Vince Gilligan —creador de Breaking Bad y Better Call Saul— ha vuelto con Pluribus, quizá su obra más sutilmente inquietante. Tras años explorando la corrosión del alma a través de villanos morales y antihéroes, Gilligan decide ahora estudiar un enemigo distinto: un sistema perfectamente bienintencionado que, en nombre de la armonía, devora la libertad individual. No lo hace con violencia, sino con una sonrisa. No amenaza: "protege". No obliga: "ayuda".

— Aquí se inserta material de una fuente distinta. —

(** C7 (amended): for event details that are an object (or an array), of
    which the start, the end or the [dateTime] of either is missing, the
    normalizer supplies both. With [tomorrow] the local day after the one
    of the clock, the [dateTime] of the start is the ISO string of the
    instant of 09:00 local time of [tomorrow], the one of the end the ISO
    string of the instant of 10:00 local time of [tomorrow], each read
    with the offset of the zone for that local time; so the end is one
    hour after the start when the two offsets are the same. Both carry as
    [timeZone] the one of the details when it is truthy, else the
    fallback. The zone is asked for two things: the local time of the
    clock, moved to [tomorrow], stands for an instant of [tomorrow], and
    09:00 of [tomorrow] is a local time of the zone. *)
Theorem normalize_supplies_defaults :
  forall (tz : TimeZone) now fb ed,
    let tomorrow := ((now + tz now true) / 86400000 + 1) * 86400000 in
    let sameTime := tomorrow + (now + tz now true) mod 86400000 in
    let nine := tomorrow + 9 * 3600000 in
    let ten := tomorrow + 10 * 3600000 in
    hasProps ed ->
    truthyOpt (dateTimeOf (str "start") ed) = false
    \/ truthyOpt (dateTimeOf (str "end") ed) = false ->
    (sameTime - tz sameTime false
     + tz (sameTime - tz sameTime false) true) / 86400000
    = tomorrow / 86400000 ->
    tz (nine - tz nine false) true = tz nine false ->
    exists e' start end_ own zone,
      normalize tz now fb ed = Normal e'
      /\ getProp ed (str "timeZone") = Normal own
      /\ (truthyOpt own = true -> own = Some zone)
      /\ (truthyOpt own = false -> zone = JStr fb)
      /\ getProp e' (str "start") = Normal (Some start)
      /\ getProp start (str "dateTime")
         = Normal (Some (JStr (toISOString (nine - tz nine false))))
      /\ getProp start (str "timeZone") = Normal (Some zone)
      /\ getProp e' (str "end") = Normal (Some end_)
      /\ getProp end_ (str "dateTime")
         = Normal (Some (JStr (toISOString (ten - tz ten false))))
      /\ getProp end_ (str "timeZone") = Normal (Some zone)
      /\ (tz ten false = tz nine false ->
          ten - tz ten false = nine - tz nine false + 3600000).
Proof.
  intros tz now fb ed tomorrow sameTime nine ten Hp H Hday Hnine.
  assert (Et : tomorrow = (Day (LocalTime tz now) + 1) * msPerDay).
  { reflexivity. }
  assert (Eday : tomorrow / 86400000 = Day (LocalTime tz now) + 1).
  { rewrite Et. unfold msPerDay. apply Z.div_mul. discriminate. }
  assert (H1 : Day (LocalTime tz
                      (UTC tz ((Day (LocalTime tz now) + 1) * msPerDay
                               + TimeWithinDay (LocalTime tz now))))
               = Day (LocalTime tz now) + 1).
  { transitivity (tomorrow / 86400000); [exact Hday | exact Eday]. }
  assert (H2 : LocalTime tz
                 (UTC tz ((Day (LocalTime tz now) + 1) * msPerDay
                          + 9 * msPerHour))
               = (Day (LocalTime tz now) + 1) * msPerDay + 9 * msPerHour).
  { change ((Day (LocalTime tz now) + 1) * msPerDay + 9 * msPerHour)
      with nine.
    unfold LocalTime at 1. unfold UTC. rewrite Hnine. ring. }
  pose proof (defaultStart_instant tz now H1) as Es.
  pose proof (defaultEnd_instant tz now H1 H2) as Ee.
  change (UTC tz ((Day (LocalTime tz now) + 1) * msPerDay + 9 * msPerHour))
    with (nine - tz nine false) in Es.
  change (UTC tz ((Day (LocalTime tz now) + 1) * msPerDay + 10 * msPerHour))
    with (ten - tz ten false) in Ee.
  assert (Hh : ten = nine + 3600000) by (unfold ten, nine; ring).
  clearbody tomorrow sameTime nine ten. clear Et Eday H1 H2 Hday Hnine.
  assert (G : exists eprops set,
             (forall k, getProp ed k = Normal (lookupProp eprops k))
             /\ (forall k x, setProp ed k x = set (setProps eprops k x))
             /\ (forall props k,
                   getProp (set props) k = Normal (lookupProp props k))
             /\ (forall props k x,
                   setProp (set props) k x = set (setProps props k x))).
  { destruct ed as [| | | | elems eprops | eprops]; try destruct Hp.
    - exists eprops, (JArr elems). repeat split; reflexivity.
    - exists eprops, JObj. repeat split; reflexivity. }
  destruct G as (eprops & set & Gget & Gset & Sget & Sset).
  set (own := lookupProp eprops (str "timeZone")).
  set (zone := orElse own (JStr fb)).
  set (s1 := slot (toISOString (nine - tz nine false)) zone).
  set (s2 := slot (toISOString (ten - tz ten false)) zone).
  set (e2 := set (setProps (setProps eprops (str "start") s1) (str "end") s2)).
  assert (Hstart : getProp e2 (str "start") = Normal (Some s1)).
  { unfold e2. rewrite Sget. rewrite lookup_setProps_other by reflexivity.
    now rewrite lookup_setProps_same. }
  assert (Hend : getProp e2 (str "end") = Normal (Some s2)).
  { unfold e2. rewrite Sget. now rewrite lookup_setProps_same. }
  assert (Hdef : applyDefaults tz now fb ed = Normal e2).
  { unfold applyDefaults. rewrite (needsDefaults_missing ed Hp H).
    cbn [bind]. rewrite Gget. cbn [bind]. rewrite Gset, Sget. cbn [bind].
    rewrite lookup_setProps_other by reflexivity.
    rewrite Sset, Es, Ee. reflexivity. }
  exists e2, s1, s2, own, zone.
  split; [| split; [apply Gget | split; [| split; [|
    split; [exact Hstart | split; [reflexivity | split; [reflexivity |
    split; [exact Hend | split; [reflexivity | split; [reflexivity |]]]]]]]]]].
  - unfold normalize. rewrite Hdef. cbn [bind].
    rewrite (repair_iso (str "start") e2
               (toISOString (nine - tz nine false))).
    + cbn [bind].
      apply (repair_iso (str "end") e2 (toISOString (ten - tz ten false))).
      * unfold dateTimeOf. rewrite Hend. reflexivity.
      * apply toISOString_isIso.
    + unfold dateTimeOf. rewrite Hstart. reflexivity.
    + apply toISOString_isIso.
  - intros T. unfold zone. destruct own as [v |]; [| discriminate T].
    cbn [truthyOpt] in T. cbn [orElse]. now rewrite T.
  - intros T. unfold zone. destruct own as [v |]; [| reflexivity].
    cbn [truthyOpt] in T. cbn [orElse]. now rewrite T.
  - intros E. rewrite E, Hh. ring.
Qed.
(** Whatever the remote side does, the events of the loop are requests
    to the one endpoint and sleeps, with at most one request per round. *)
Lemma for_each_update_trace (ep : string) (body : json) (start end_ : Z) (xs : list Z)
    (w : world) :
  let req := patch_request _headers ep body in
  ∃ ev, trace (for_each xs (update_attempt transport _headers ep body start end_) w).2
        = trace w ++ ev
        ∧ Forall (emitted_for req) ev ∧ (calls PATCH ev <= length xs)%nat.
Proof.
  cbv zeta. revert w. induction xs as [|k xs IH]; intros w.
  { exists []. simpl. by rewrite app_nil_r. }
  cbn [for_each]. unfold mbind, M_bind.
  destruct (update_attempt_cases ep body start end_ k w) as [E|[(s & _ & E)|(e & E)]];
    rewrite E.
  - eexists [_]. split_and!; [done| |rewrite calls_patch_request; simpl; lia].
    constructor; [by left|constructor].
  - match goal with |- context [after_sleep ?w1 s] =>
      destruct (IH (after_sleep w1 s)) as (ev & -> & Hev & Hn) end.
    eexists (_ :: ESleep s :: ev). simpl. split_and!.
    + by rewrite <- !app_assoc.
    + constructor; [by left|]. constructor; [right; by exists s|done].
    + rewrite !calls_cons. simpl. lia.
  - eexists [_]. split_and!; [done| |rewrite calls_patch_request; simpl; lia].
    constructor; [by left|constructor].
Qed.


Lemma length_range (n : Z) : length (Py.range n) = Z.to_nat n.
Proof. unfold Py.range. by rewrite length_map, length_seq. Qed.
(** * Track-selection engine: library, compatibility rules, energy curves
      and the greedy journey planner.

    Shallow embedding of [track_selector/models.py], [track_selector/library.py]
    and [track_selector/journey_planner.py].

    Conventions of the embedding.
    - Python [int] is [Z]; [//] is [Z.div] and [%] is [Z.modulo] (both floor
      with the sign of the divisor, as in Python).
    - Python [float] is modelled by exact rationals [Q]: the literals used by
      the code ([0.5], [1.0], [2.0], [0.65], [100.0], [0.94], ...) are the
      corresponding fractions and [+ - * /] are exact.  [/] on a zero divisor
      raises [ZeroDivisionError].  The tempo test of the store is also given
      with every operation rounded to binary64 ([Binary64]); the two readings
      differ on ratios at the edge of a band.
    - A [Path] is kept by its normalized string ([Path]).
    - Exceptions are an explicit [result]; the planner, which reads the
      library and draws from the random source, runs in a state-and-exception
      monad over [PlannerState].  There tracks and lists are values.  The
      store and the planner are given a second time over a heap of objects
      held by reference ([Heap], [OnHeap]), where lists are changed in place.
    - [print] output is not modelled. *)

From Stdlib Require Import ZArith QArith Qabs Qround List String Ascii Bool Lia Lqa.
From Stdlib Require Import DecimalString Permutation Sorted Eqdep_dec SpecFloat.
Import ListNotations.

Local Open Scope string_scope.
Local Open Scope list_scope.
Local Open Scope Z_scope.

(* ------------------------------------------------------------------ *)
(** ** Python primitives *)

Module Py.

Inductive exn : Type :=
| ZeroDivisionError
| IndexError
| ValueError (msg : string).

Inductive result (A : Type) : Type :=
| Ok (a : A)
| Raise (e : exn).
Arguments Ok {A} a.
Arguments Raise {A} e.

Definition rbind {A B} (r : result A) (k : A -> result B) : result B :=
  match r with
  | Ok a => k a
  | Raise e => Raise e
  end.

(** [a / b] on numbers. *)
Definition truediv (a b : Q) : result Q :=
  if Qeq_bool b 0 then Raise ZeroDivisionError else Ok (a / b)%Q.

(** [int(x)]: truncation towards zero. *)
Definition int (q : Q) : Z := Z.quot (Qnum q) (Zpos (Qden q)).

(** [len(l)]. *)
Definition len {A} (l : list A) : Z := Z.of_nat (List.length l).

(** The integers [a, a+1, ...], [k] of them. *)
Fixpoint range_from (a : Z) (k : nat) : list Z :=
  match k with
  | O => []
  | S k' => a :: range_from (a + 1) k'
  end.

(** [range(a, b)] and [range(b)]. *)
Definition range2 (a b : Z) : list Z := range_from a (Z.to_nat (b - a)).
Definition range (b : Z) : list Z := range2 0 b.

(** [l[:n]], negative [n] counting from the end. *)
Definition slice_to {A} (l : list A) (n : Z) : list A :=
  if 0 <=? n then firstn (Z.to_nat n) l
  else firstn (List.length l - Z.to_nat (- n)) l.

(** [[x] * n]. *)
Definition replicate {A} (x : A) (n : Z) : list A := repeat x (Z.to_nat n).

La protagonista es Carol Sturka, interpretada por Rhea Seehorn, la extraordinaria Kim Wexler de Better Call Saul, convertida ahora en una escritora de libros comerciales de escaso valor literario pero mucho tirón entre las mujeres de edad media. Al regresar de una firma de libros, y tras un misterioso evento global, encontramos que casi toda la humanidad ha quedado integrada en una especie de mente colectiva, comportándose como un único organismo que aparentemente tiene una conciencia unificada. Todos conectados. Menos ella.
El propio título de la ficción, Pluribus (estilizado PLUR1BUS, evidente guiño a E pluribus unum, lema constituyente de EEUU), anuncia la tesis: "de muchos, uno". Y, a través de la narración, el espectador se termina haciendo una pregunta esencial: ¿qué ocurre cuando ese "uno" colectivo que se muestra servicial, compasivo o empático se dedica a exigir tu disolución en nombre de un bien común?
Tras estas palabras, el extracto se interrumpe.